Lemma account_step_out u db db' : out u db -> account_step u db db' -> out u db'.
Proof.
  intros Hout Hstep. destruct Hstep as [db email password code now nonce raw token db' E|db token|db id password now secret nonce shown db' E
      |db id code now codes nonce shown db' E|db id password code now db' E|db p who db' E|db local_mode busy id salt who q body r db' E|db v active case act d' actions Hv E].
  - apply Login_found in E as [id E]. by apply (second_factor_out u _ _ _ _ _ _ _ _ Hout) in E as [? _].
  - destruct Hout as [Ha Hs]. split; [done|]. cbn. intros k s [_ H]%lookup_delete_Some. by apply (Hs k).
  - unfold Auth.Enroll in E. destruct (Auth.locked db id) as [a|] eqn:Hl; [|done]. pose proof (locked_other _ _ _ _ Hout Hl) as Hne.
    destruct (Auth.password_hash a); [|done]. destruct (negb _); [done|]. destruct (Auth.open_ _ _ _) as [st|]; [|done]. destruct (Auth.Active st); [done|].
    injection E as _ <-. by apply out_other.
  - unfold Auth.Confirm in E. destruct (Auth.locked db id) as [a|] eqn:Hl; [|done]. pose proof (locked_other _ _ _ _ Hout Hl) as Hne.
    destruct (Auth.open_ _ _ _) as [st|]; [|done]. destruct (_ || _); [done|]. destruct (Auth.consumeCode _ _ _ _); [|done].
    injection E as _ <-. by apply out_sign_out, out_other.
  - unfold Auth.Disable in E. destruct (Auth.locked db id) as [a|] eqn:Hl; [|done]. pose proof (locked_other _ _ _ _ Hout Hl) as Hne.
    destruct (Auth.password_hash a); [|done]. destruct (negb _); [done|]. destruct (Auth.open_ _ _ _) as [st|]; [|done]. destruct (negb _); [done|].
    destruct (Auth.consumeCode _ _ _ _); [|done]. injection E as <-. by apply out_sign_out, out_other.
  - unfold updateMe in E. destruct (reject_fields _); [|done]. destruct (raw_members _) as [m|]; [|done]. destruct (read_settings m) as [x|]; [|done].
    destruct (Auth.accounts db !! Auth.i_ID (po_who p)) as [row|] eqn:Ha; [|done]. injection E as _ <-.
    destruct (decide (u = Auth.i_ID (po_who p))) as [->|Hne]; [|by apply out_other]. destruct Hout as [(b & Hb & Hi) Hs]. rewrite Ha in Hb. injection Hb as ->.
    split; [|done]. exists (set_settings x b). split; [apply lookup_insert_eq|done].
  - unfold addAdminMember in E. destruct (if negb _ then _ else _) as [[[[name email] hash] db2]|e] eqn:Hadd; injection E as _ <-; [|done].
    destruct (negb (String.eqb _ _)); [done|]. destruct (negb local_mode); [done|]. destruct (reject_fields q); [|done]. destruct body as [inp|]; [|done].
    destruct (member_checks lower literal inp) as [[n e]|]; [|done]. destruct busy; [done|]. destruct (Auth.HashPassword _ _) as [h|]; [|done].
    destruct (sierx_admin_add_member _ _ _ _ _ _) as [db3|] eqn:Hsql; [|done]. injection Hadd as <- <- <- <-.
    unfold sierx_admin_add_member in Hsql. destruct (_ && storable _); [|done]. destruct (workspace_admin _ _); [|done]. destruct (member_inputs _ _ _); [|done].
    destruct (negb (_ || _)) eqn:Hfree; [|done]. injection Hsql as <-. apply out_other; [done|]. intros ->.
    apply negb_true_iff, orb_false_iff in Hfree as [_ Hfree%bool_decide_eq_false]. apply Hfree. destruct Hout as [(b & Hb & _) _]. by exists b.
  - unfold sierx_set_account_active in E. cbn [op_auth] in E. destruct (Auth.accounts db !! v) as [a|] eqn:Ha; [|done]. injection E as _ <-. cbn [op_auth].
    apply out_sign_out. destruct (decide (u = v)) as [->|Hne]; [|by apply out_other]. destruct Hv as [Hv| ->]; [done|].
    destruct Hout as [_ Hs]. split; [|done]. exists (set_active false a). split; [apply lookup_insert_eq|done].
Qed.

* * * * *

● **PROMPT**:
Given the records above, restate word for word only the lines starting at the one with "- unfold Auth.Confirm" and ending at the one with "injection E as _ <-. by apply out_sign_out, out_other.".

● **RESPONSE FOR THIS EXERCISE**:
  - unfold Auth.Confirm in E. destruct (Auth.locked db id) as [a|] eqn:Hl; [|done]. pose proof (locked_other _ _ _ _ Hout Hl) as Hne.
    destruct (Auth.open_ _ _ _) as [st|]; [|done]. destruct (_ || _); [done|]. destruct (Auth.consumeCode _ _ _ _); [|done].
    injection E as _ <-. by apply out_sign_out, out_other.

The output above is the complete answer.